Intestinal vitamin D receptor modulates lipid metabolism, adipose tissue inflammation and liver steatosis in obese mice

Abstract

ObjectiveHypovitaminosis D is common in the obese population and patients suffering from obesity-associated disorders such as type 2 diabetes and fatty liver disease, resulting in suggestions for vitamin D supplementation as a potential therapeutic option. However, the pathomechanistic contribution of the vitamin D-vitamin D receptor (VDR) axis to metabolic disorders is largely unknown. MethodsWe analyzed the pathophysiological role of global and intestinal VDR signaling in diet-induced obesity (DIO) using global Vdr−/− mice and mice re-expressing an intestine-specific human VDR transgene in the Vdr deficient background (Vdr−/− hTg). ResultsVdr−/− mice were protected from DIO, hepatosteatosis and metabolic inflammation in adipose tissue and liver. Furthermore, Vdr−/− mice displayed a decreased adipose tissue lipoprotein lipase (LPL) activity and a reduced capacity to harvest triglycerides from the circulation. Intriguingly, all these phenotypes were partially reversed in Vdr−/− hTg animals.

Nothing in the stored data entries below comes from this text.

(** [save_translation_cache]: a failed write is reported and swallowed,
    whatever it has done to the file. *)
Definition save_translation_cache (e : env) (self : processor) : processor :=
  if truthy (cache_file self)
     && negb (bool_decide (translation_cache self = ∅)) then
    {| translation_cache := translation_cache self;
       cache_file := cache_file self;
       cache_on_disk :=
         file_after (cache_write e) (cache_on_disk self)
           (translation_cache self) |}
  else self.

(** A call of [translate_to_spanish]: the value returned, the processor
    afterwards, and the texts sent to the engine during the call. *)
Record translation := {
  returned : string;
  after : processor;
  engine_calls : list string
}.

Definition translate_to_spanish (e : env) (self : processor) (text : string)
  : translation :=
  match text with
  | EmptyString => {| returned := text; after := self; engine_calls := [] |}
  | _ =>
      match translation_cache self !! text with
      | Some cached =>
          {| returned := cached; after := self; engine_calls := [] |}
      | None =>
          match translate e text with
          | EngineReturns raw =>
              let translated := strip raw in
              match translated with
              | String _ _ =>
                  let self' :=
                    {| translation_cache :=
                         <[text := translated]> (translation_cache self);
                       cache_file := cache_file self;
                       cache_on_disk := cache_on_disk self |} in
                  {| returned := translated;
                     after := if truthy (cache_file self')
                              then save_translation_cache e self'
                              else self';
                     engine_calls := [text] |}
              | EmptyString =>
                  {| returned := text; after := self; engine_calls := [text] |}
              end
          | EngineRaises =>
              {| returned := text; after := self; engine_calls := [text] |}
          end
      end
  end.

(** *** Transcribing and translating a window *)

(** An entry of Whisper's [result["segments"]]; a missing text is [""]. *)
Record raw_segment := {
  seg_start : Q;
  seg_end : Q;
  seg_text : string
}.

(** The loop of [process_video_segment] over the segments, on the state
    [(self, ru_subs, es_subs)]. *)
Fixpoint translate_segments (e : env) (self : processor)
    (segments : list raw_segment)
    (ru_subs es_subs : list VoiceCloner.SubtitleSegment)
  : processor * list VoiceCloner.SubtitleSegment
    * list VoiceCloner.SubtitleSegment :=
  match segments with
  | [] => (self, ru_subs, es_subs)
  | segment :: rest =>
      match strip (seg_text segment) with
      | EmptyString => translate_segments e self rest ru_subs es_subs
      | ru_text =>
          let t := translate_to_spanish e self ru_text in
          translate_segments e (after t) rest
            (ru_subs ++ [VoiceCloner.new_subtitle (seg_start segment)
                           (seg_end segment) ru_text])
            (es_subs ++ [VoiceCloner.new_subtitle (seg_start segment)
                           (seg_end segment) (returned t)])
      end
  end.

This clearly suggested an intestine-based VDR activity on systemic lipid homeostasis. Scrutinizing this hypothesis, we identified the potent LPL inhibitor angiopoietin-like 4 (Angptl4) as a novel transcriptional target of VDR. ConclusionOur study suggests a VDR-mediated metabolic cross-talk between gut and adipose tissue, which significantly contributes to systemic lipid homeostasis. These results have important implications for use of the intestinal VDR as a therapeutic target for obesity and associated disorders.